(** * node-opcua: the factory code generator and the subscription counters

    A shallow embedding of [lib/misc/factory_code_generator.js] and of
    [Subscription]: its sequence-number counter, its two queues and its
    publishing cycle.

    [produce_code] emits the text of a JavaScript class.  The embedding keeps
    the emitted program as data: one constructor of [ctor_stmt], [enc_stmt] or
    [dec_stmt] per line that [produce_code] writes, in the order it writes
    them.  The emitted statements are then run by [construct],
    [encode_method] and [decode_method] over a model of JavaScript values and
    of a byte stream.  Collaborators that live in other files of the
    repository (the built-in type table, the enumeration registry, the schema
    helpers, the node-id catalog) are fields of [Externals]; the few whose
    behaviour the development fixes (the type registry, the id counter, the
    array framing, the lookup of an enumeration member, the root class) are
    marked as modelled from the spec. *)

From Stdlib Require Import ZArith List String Bool Lia PeanoNat.
From Stdlib Require Import Strings.Byte.
Import ListNotations.
Local Open Scope string_scope.
Local Open Scope Z_scope.
Set Warnings "-register-all".

(* ================================================================== *)
(** ** Subscription: sequence numbers *)
(* ================================================================== *)

Module Subscription.

(** The counters that [function Subscription(options)] initialises. *)
Record t := mk {
  publishingInterval : Z;
  maxKeepAliveCount : Z;
  _keep_alive_counter : Z;
  maxLifeTimeCount : Z;
  _life_time_counter : Z;
  currentTick : Z;
  __next_sequence_number : Z
}.

(** [x || d] on numbers: 0 is falsy. *)
Definition or_default (o : option Z) (d : Z) : Z :=
  match o with
  | Some x => if x =? 0 then d else x
  | None => d
  end.

Record options := mk_options {
  opt_publishingInterval : option Z;
  opt_maxKeepAliveCount : option Z;
  opt_maxLifeTimeCount : option Z
}.

(** [function Subscription(options)] *)
Definition new (o : options) : t :=
  let keep := or_default (opt_maxKeepAliveCount o) 10 in
  {| publishingInterval := or_default (opt_publishingInterval o) 1000;
     maxKeepAliveCount := keep;
     _keep_alive_counter := keep;
     maxLifeTimeCount := or_default (opt_maxLifeTimeCount o) keep;
     _life_time_counter := 0;
     currentTick := 0;
     __next_sequence_number := 0 |}.

Definition set_next_sequence_number (s : t) (n : Z) : t :=
  {| publishingInterval := publishingInterval s;
     maxKeepAliveCount := maxKeepAliveCount s;
     _keep_alive_counter := _keep_alive_counter s;
     maxLifeTimeCount := maxLifeTimeCount s;
     _life_time_counter := _life_time_counter s;
     currentTick := currentTick s;
     __next_sequence_number := n |}.

(** [Subscription.prototype._get_next_sequence_number]: the returned
    number and the subscription after the call. *)
Definition _get_next_sequence_number (s : t) : Z * t :=
  let s1 := set_next_sequence_number s (__next_sequence_number s + 1) in
  let s2 := if __next_sequence_number s1 >? 4000000000
            then set_next_sequence_number s1 1 else s1 in
  (__next_sequence_number s2, s2).

(** [Subscription.prototype._get_future_sequence_number] *)
Definition _get_future_sequence_number (s : t) : Z * t :=
  let next := __next_sequence_number s + 1 in
  (if next >? 4000000000 then 1 else next, s).
Lemma parseInt_minus_digits (n : N) :
  parseInt (String "-" (nat_digits n)) = Some (- Z.of_N n).
Proof.
  unfold nat_digits. pose proof (to_uint_nonnil n) as Hnil.
  pose proof (DecimalN.Unsigned.of_to n) as Hval.
  unfold parseInt. simpl. rewrite read_digits_string_of_uint. simpl.
  destruct (N.to_uint n); [done|..]; unfold uint_value; by rewrite Hval.
Qed.

Lemma parseInt_num_to_string (n : num) : parseInt (num_to_string n) = n.
Proof.
  destruct n as [z|]; [|reflexivity]. unfold num_to_string.
  destruct (Z.ltb_spec z 0).
  - rewrite parseInt_minus_digits. f_equal. lia.
  - rewrite parseInt_nat_digits. f_equal. lia.
Qed.

Lemma string_of_uint_forallb (P : ascii -> bool) (d : Decimal.uint) :
  str_forallb P "0123456789" = true ->
  str_forallb P (NilEmpty.string_of_uint d) = true.
Proof.
  simpl. intros H. repeat (apply andb_true_iff in H as [? H]).
  induction d; simpl; [done|rewrite IHd, ?andb_true_r; done..].
Qed.

(** Whatever holds of the digits, of [-] and of the letters of [NaN] holds
    of the text of every number. *)
Lemma num_to_string_forallb (P : ascii -> bool) (n : num) :
  str_forallb P "0123456789-Na" = true ->
  str_forallb P (num_to_string n) = true.
Proof.
  intros H.
  assert (Hd : str_forallb P "0123456789" = true).
  { simpl in H |- *. repeat (apply andb_true_iff in H as [? H]).
    by repeat (apply andb_true_iff; split). }
  assert (Hm : P "-"%char = true /\ P "N"%char = true /\ P "a"%char = true).
  { simpl in H. repeat (apply andb_true_iff in H as [? H]). done. }
  destruct Hm as (Hminus & HN & Ha).
  destruct n as [z|]; simpl.
  - destruct (z <? 0); simpl; [rewrite Hminus; simpl|];
      by apply string_of_uint_forallb.
  - by rewrite HN, Ha.
Qed.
◇ ◇ ◇
Write out the full listing, keeping every line exactly as it is.

_Result of this exercise_
(** * node-opcua: the factory code generator and the subscription counters

    A shallow embedding of [lib/misc/factory_code_generator.js] and of
    [Subscription]: its sequence-number counter, its two queues and its
    publishing cycle.

    [produce_code] emits the text of a JavaScript class.  The embedding keeps
    the emitted program as data: one constructor of [ctor_stmt], [enc_stmt] or
    [dec_stmt] per line that [produce_code] writes, in the order it writes
    them.  The emitted statements are then run by [construct],
    [encode_method] and [decode_method] over a model of JavaScript values and
    of a byte stream.  Collaborators that live in other files of the
    repository (the built-in type table, the enumeration registry, the schema
    helpers, the node-id catalog) are fields of [Externals]; the few whose
    behaviour the development fixes (the type registry, the id counter, the
    array framing, the lookup of an enumeration member, the root class) are
    marked as modelled from the spec. *)

From Stdlib Require Import ZArith List String Bool Lia PeanoNat.
From Stdlib Require Import Strings.Byte.
Import ListNotations.
Local Open Scope string_scope.
Local Open Scope Z_scope.
Set Warnings "-register-all".

(* ================================================================== *)
(** ** Subscription: sequence numbers *)
(* ================================================================== *)

Module Subscription.

(** The counters that [function Subscription(options)] initialises. *)
Record t := mk {
  publishingInterval : Z;
  maxKeepAliveCount : Z;
  _keep_alive_counter : Z;
  maxLifeTimeCount : Z;
  _life_time_counter : Z;
  currentTick : Z;
  __next_sequence_number : Z
}.

(** [x || d] on numbers: 0 is falsy. *)
Definition or_default (o : option Z) (d : Z) : Z :=
  match o with
  | Some x => if x =? 0 then d else x
  | None => d
  end.

Record options := mk_options {
  opt_publishingInterval : option Z;
  opt_maxKeepAliveCount : option Z;
  opt_maxLifeTimeCount : option Z
}.

(** [function Subscription(options)] *)
Definition new (o : options) : t :=
  let keep := or_default (opt_maxKeepAliveCount o) 10 in
  {| publishingInterval := or_default (opt_publishingInterval o) 1000;
     maxKeepAliveCount := keep;
     _keep_alive_counter := keep;
     maxLifeTimeCount := or_default (opt_maxLifeTimeCount o) keep;
     _life_time_counter := 0;
     currentTick := 0;
     __next_sequence_number := 0 |}.

Definition set_next_sequence_number (s : t) (n : Z) : t :=
  {| publishingInterval := publishingInterval s;
     maxKeepAliveCount := maxKeepAliveCount s;
     _keep_alive_counter := _keep_alive_counter s;
     maxLifeTimeCount := maxLifeTimeCount s;
     _life_time_counter := _life_time_counter s;
     currentTick := currentTick s;
     __next_sequence_number := n |}.

(** [Subscription.prototype._get_next_sequence_number]: the returned
    number and the subscription after the call. *)
Definition _get_next_sequence_number (s : t) : Z * t :=
  let s1 := set_next_sequence_number s (__next_sequence_number s + 1) in
  let s2 := if __next_sequence_number s1 >? 4000000000
            then set_next_sequence_number s1 1 else s1 in
  (__next_sequence_number s2, s2).

(** [Subscription.prototype._get_future_sequence_number] *)
Definition _get_future_sequence_number (s : t) : Z * t :=
  let next := __next_sequence_number s + 1 in
  (if next >? 4000000000 then 1 else next, s).
Lemma parseInt_minus_digits (n : N) :
  parseInt (String "-" (nat_digits n)) = Some (- Z.of_N n).
Proof.
  unfold nat_digits. pose proof (to_uint_nonnil n) as Hnil.
  pose proof (DecimalN.Unsigned.of_to n) as Hval.
  unfold parseInt. simpl. rewrite read_digits_string_of_uint. simpl.
  destruct (N.to_uint n); [done|..]; unfold uint_value; by rewrite Hval.
Qed.

Lemma parseInt_num_to_string (n : num) : parseInt (num_to_string n) = n.
Proof.
  destruct n as [z|]; [|reflexivity]. unfold num_to_string.
  destruct (Z.ltb_spec z 0).
  - rewrite parseInt_minus_digits. f_equal. lia.
  - rewrite parseInt_nat_digits. f_equal. lia.
Qed.

Lemma string_of_uint_forallb (P : ascii -> bool) (d : Decimal.uint) :
  str_forallb P "0123456789" = true ->
  str_forallb P (NilEmpty.string_of_uint d) = true.
Proof.
  simpl. intros H. repeat (apply andb_true_iff in H as [? H]).
  induction d; simpl; [done|rewrite IHd, ?andb_true_r; done..].
Qed.

(** Whatever holds of the digits, of [-] and of the letters of [NaN] holds
    of the text of every number. *)
Lemma num_to_string_forallb (P : ascii -> bool) (n : num) :
  str_forallb P "0123456789-Na" = true ->
  str_forallb P (num_to_string n) = true.
Proof.
  intros H.
  assert (Hd : str_forallb P "0123456789" = true).
  { simpl in H |- *. repeat (apply andb_true_iff in H as [? H]).
    by repeat (apply andb_true_iff; split). }
  assert (Hm : P "-"%char = true /\ P "N"%char = true /\ P "a"%char = true).
  { simpl in H. repeat (apply andb_true_iff in H as [? H]). done. }
  destruct Hm as (Hminus & HN & Ha).
  destruct n as [z|]; simpl.
  - destruct (z <? 0); simpl; [rewrite Hminus; simpl|];
      by apply string_of_uint_forallb.
  - by rewrite HN, Ha.
Qed.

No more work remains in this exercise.